The Canadiens, Bowman said, "must show discipline, with Tampa's power play such a threat, and be opportunistic on their own scoring chances, which has been a big factor.
"I learned a long time ago, if you're going to play run-and-gun, try to play the man every shift, it's not easy. This is a tough game. I think there'll be close checking because that's the way both teams can play, and there won't be a rash of penalties."

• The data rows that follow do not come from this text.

(* ===== verification/AdoptionProps.v ===== *)
(** * AdoptionProps: what the VMAdoption controller guarantees

    The names it gives are DNS labels; every reconcile keeps to the rules
    [adoption_allowed]: it never changes a machine, makes VirtualMachines, with the
    adopted label, only for listed machines that none stands for, and accounts for
    each; and what happens to machines whose names collide. *)
From S2P Require Import Prelude Contracts K8s Api Effects GoLib NetIP Utf8 GrpcClient CoreApi MigrationApi JobApi Cluster Storage TraceSpec MigrationHelpers Migration VirtualMachine Snapshot Adoption.
From stdpp Require Import base gmap strings list.
From Stdlib Require Import Ascii ZArith Lia.
Import v1beta1.
#[local] Open Scope Z_scope.

(** ** Names *)
Lemma hyphen_spec c : is_hyphen c = false <-> c <> "-"%char.
Proof. unfold is_hyphen. apply Ascii.eqb_neq. Qed.

Lemma label_char_cases c :
  label_char c = true -> lower_ascii c = c /\ is_ascii c = true
    /\ Ascii.eqb c "_" = false /\ Ascii.eqb c "." = false /\ Ascii.eqb c " " = false.
Proof. destruct c as [[] [] [] [] [] [] [] []]; vm_compute; intuition congruence. Qed.

Section Names.
Context `{Uni : UnicodeTable}.

Lemma cut_name_spec s :
  all_chars label_char s = true ->
  (forall c, first_char s = Some c \/ last_char s = Some c -> is_hyphen c = false) ->
  cut_name s = "" \/ dns_label (cut_name s).
Proof.
  intros Ha He. unfold cut_name. destruct (Z.ltb_spec 63 (Z.of_nat (String.length s))) as [Hl|Hl].
  - set (t := String.substring 0 63 s). destruct (Trim is_hyphen t) eqn:Ht; [by left|right].
    rewrite <- Ht. split_and!.
    + rewrite Ht. cbn. lia.
    + etransitivity; [apply length_Trim|apply substring_length].
    + by apply all_chars_Trim, substring_all.
    + intros c Hc. apply hyphen_spec. by eapply Trim_ends.
  - destruct s as [|c s]; [by left|right]. split_and!; [cbn; lia|lia|done|].
    intros d Hd. by apply hyphen_spec, He.
Qed.
(** A server is made with the credentials its configuration asks for. *)
Lemma New_secures config :
  (forall c, sc_TLS config = Some c -> RequireClientCert c = true) ->
  wp (SdkServer.New (Some config)) (fun _ o => exists r, o = Done r /\ forall srv, r = Ok srv ->
    (forall m, sc_Middleware config = Some m -> Interceptors m ∈ srv_options srv)
    /\ (sc_TLS config = None -> plaintext srv) /\ (sc_TLS config <> None -> mutual srv)).
Proof.
  intros Hreq. unfold SdkServer.New. cbn zeta. change (default SdkServer.DefaultConfig (Some config)) with config.
  apply wp_bind. change (sc_TLS (filled config)) with (sc_TLS config).
  assert (forall creds w, (forall m, sc_Middleware config = Some m ->
    Interceptors m ∈ keepalive_options (sc_KeepAlive config) ++ creds ++ middleware_options (sc_Middleware config))
    /\ ((forall tls, Creds tls ∉ creds) -> plaintext (mkServer (filled config)
          (keepalive_options (sc_KeepAlive config) ++ creds ++ middleware_options (sc_Middleware config)) w))) as Hopts.
  { intros creds w. split.
    - intros m ->. cbn. rewrite !elem_of_app. right; right. by left.
    - intros Hno tls. cbn [srv_options]. rewrite !elem_of_app. intros [Hin|[Hin|Hin]]; [|by apply (Hno tls)|].
      + destruct (sc_KeepAlive config) as [[[k|] [q|]]|]; cbn in Hin; set_solver.
      + destruct (sc_Middleware config); cbn in Hin; set_solver. }
  destruct (sc_TLS config) as [c|] eqn:Htls.
  - cbn beta iota. wp_use server_tls_spec; [by apply Hreq|]. intros tr o ([[tls w]|e] & -> & Hs); cbn [bind_post wp]; [|by eexists].
    eexists. split; [done|]. intros srv [= <-]. destruct (Hopts [Creds tls] w) as [Hm _].
    split_and!; [exact Hm|done|]. intros _. destruct (Hs tls w eq_refl) as (H1 & [pool H2] & H3).
    exists tls, pool. split_and!; [|done|done|done]. cbn [srv_options]. set_solver.
  - cbn beta iota. wp_steps. eexists. split; [done|]. intros srv [= <-]. destruct (Hopts [] false) as [Hm Hp].
    split_and!; [exact Hm| |done]. intros _. apply Hp. intros tls. apply not_elem_of_nil.
Qed.

Lemma started port healthPort x :
  (forall c, res_TLS x = Some c -> RequireClientCert c = true) ->
  wp (start_server port healthPort (Some x)) (fun _ o => exists srv, o = Done srv /\ forall s, srv = Some s ->
    (auth_RequireTLS (res_Auth x) = true -> asks_for_certificates s)
    /\ (res_TLS x = None -> plaintext s) /\ (res_TLS x <> None -> mutual s)).
Proof.
  intros Hx. unfold start_server. wp_use New_secures; [exact Hx|].
  intros tr o (r & -> & Hr). cbn [bind_post wp]. eexists. split; [done|]. intros s Hs.
  destruct r as [srv|e]; [injection Hs as <-|done]. destruct (Hr srv eq_refl) as (Hm & Hp & Hmut).
  split_and!; [|done|done]. intros Ha. eexists _, (res_Auth x). split; [by apply Hm|]. by split.
Qed.

Lemma resolution_total : wp ResolveTLSAndAuth (fun _ o => exists r, o = Done r).
Proof. unfold ResolveTLSAndAuth, fileExists, isInsecureOptedIn. wp_steps; eauto. Qed.

(** C17. A provider's main function ends without a panic, and the server it makes,
    if it makes one, asks every caller for a certificate over TLS 1.3 and checks it
    in the transport and again in the interceptors; it serves plaintext only when
    none of the certificate files is there and the operator has set the variable
    that asks for it. *)
Theorem provider_server_is_secured port healthPort tr o :
  runs (provider_main port healthPort) tr o ->
  exists srv, o = Done srv /\ forall s, srv = Some s ->
    (mutual s /\ asks_for_certificates s)
    \/ (plaintext s /\ exists v, sev (Getenv EnvInsecure) v ∈ tr /\ lower_string (TrimSpace v) = "true"
        /\ forall f, f ∈ tls_files -> exists a, sev (StatPath f) a ∈ tr /\ a <> RegularFile).
Proof.
  intros [(tr1 & tr2 & [res err] & -> & Hres & Hr)|(w & Hres & ->)]%runs_bind_inv;
    [|by apply (proj1 (wp_runs _ _) resolution_total) in Hres as [? [=]]].
  destruct (resolution_cases tr1 res err Hres)
    as [(x & -> & -> & _ & Htls & Hauth)|[(v & -> & -> & Hf & Hv & He)|(-> & m & -> & _ & _)]].
  - apply (proj1 (wp_runs _ _) (started port healthPort x ltac:(rewrite Htls; by intros c [= <-])))
      in Hr as (srv & -> & Hs). exists srv. split; [done|]. intros s Hsrv.
    destruct (Hs s Hsrv) as (Ha & _ & Hm). left. split; [|by apply Ha]. apply Hm. by rewrite Htls.
  - cbn beta iota in Hr. rewrite insecure_is_sentinel in Hr.
    apply (proj1 (wp_runs _ _) (started port healthPort insecure_resolution ltac:(done)))
      in Hr as (srv & -> & Hs). exists srv. split; [done|]. intros s Hsrv.
    destruct (Hs s Hsrv) as (_ & Hp & _). right. split; [by apply Hp|]. exists v.
    split_and!; [by apply elem_of_history|done|]. intros f (a & Ha & Hne)%Hf. exists a.
    split; [by apply elem_of_history|done].
  - cbn in Hr. destruct Hr as [-> ->]. by eexists.
Qed.
End Server.

(** ** The two ends of a connection

    What a container of a Deployment's pod sees of files and environment, as the
    Kubernetes documentation has it: a mounted Secret shows its keys as files, a path
    under no mount is what the image has there, and of two variables of one name the
    last one counts. *)
Definition covers (m : VolumeMount) (path : string) : bool := has_prefix path (mnt_MountPath m +:+ "/").
Definition env_value (env : list EnvVar) (name : string) : option EnvVar :=
  List.find (fun e => bool_decide (ev_Name e = name)) (rev env).
Definition pod_env (d : Deployment) : list EnvVar := pod_Containers (pod_of d) ≫= ctr_Env.

Record pod_view (secrets : string -> option Secret) (image : string -> path_info) (d : Deployment) := mkPodView {
  view_stat : string -> path_info;
  view_getenv : string -> string;
  view_secret m v s secret k :
    m ∈ pod_mounts_of d -> v ∈ podspec_Volumes (pod_of d) -> vol_Name v = mnt_Name m ->
    vol_Source v = SourceSecret s -> secrets s = Some secret ->
    view_stat (mnt_MountPath m +:+ "/" +:+ k)
      = match secret_Data secret !! k with Some _ => RegularFile | None => NoSuchFile end;
  view_image path :
    (forall m, m ∈ pod_mounts_of d -> covers m path = false) -> view_stat path = image path;
  view_env name e : env_value (pod_env d) name = Some e -> ev_FieldPath e = None -> view_getenv name = ev_Value e
}.
Arguments view_stat {secrets image d} _ _.
Arguments view_getenv {secrets image d} _ _.

Lemma find_last {A} (f : A -> bool) l1 x l2 :
  f x = true -> (forall y, y ∈ l2 -> f y = false) -> List.find f (rev (l1 ++ x :: l2)) = Some x.
Proof.
  intros Hx Hl2. rewrite rev_app_distr. cbn [rev]. rewrite <- app_assoc.
  assert (forall y, y ∈ rev l2 -> f y = false) as Hr
    by (intros y Hy%list_elem_of_In; apply Hl2, list_elem_of_In; by apply in_rev).
  induction (rev l2) as [|y l IH]; cbn; [by rewrite Hx|].
  rewrite (Hr y) by by left. apply IH. intros z Hz. apply Hr. by right.
Qed.

Section Ends.
Context `{Lib : Libraries} `{LOk : !LibrariesOk} `{Own : OwnerReferences} `{X : X509}.
Context (r : ProviderReconciler) (p : Provider).
Abbreviation sev := (ev (E := srv_call) (R := srv_answer)).

(** The process sees what the view says. *)
Definition sees {secrets image d} (view : pod_view secrets image d) (tr : list (event srv_call srv_answer)) : Prop :=
  (forall f a, sev (StatPath f) a ∈ tr -> a = view_stat view f)
  /\ (forall n v, sev (Getenv n) v ∈ tr -> v = view_getenv view n).

Lemma mounts_of_template d rt a1 a2 :
  dep_Template d = dep_Template (deployment_for p rt a1 a2) ->
  pod_mounts_of d = provider_mounts p (claim_mounts a1)
  /\ podspec_Volumes (pod_of d) = provider_volumes p (tls_volumes p) (claim_volumes a2)
  /\ pod_env d = provider_env p rt.
Proof.
  intros Ht. unfold pod_mounts_of, pod_env, pod_of. rewrite Ht. split_and!; [|done|].
  - change (pod_Containers _ ≫= ctr_VolumeMounts) with (provider_mounts p (claim_mounts a1) ++ []). apply app_nil_r.
  - change (pod_Containers _ ≫= ctr_Env) with (provider_env p rt ++ []). apply app_nil_r.
Qed.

It's the depth of each team that might decide the champion.
"The coaches of both Tampa (Jon Cooper) and Montreal (Dominique Ducharme and, to start the Final, Luke Richardson) don't just count on certain guys. Some nights it's this guy, the next night it's someone else," Bowman said. "The coaches have done a really good job of building teams, and that's not an easy thing, because for the most part, hockey is played with just six guys on the ice."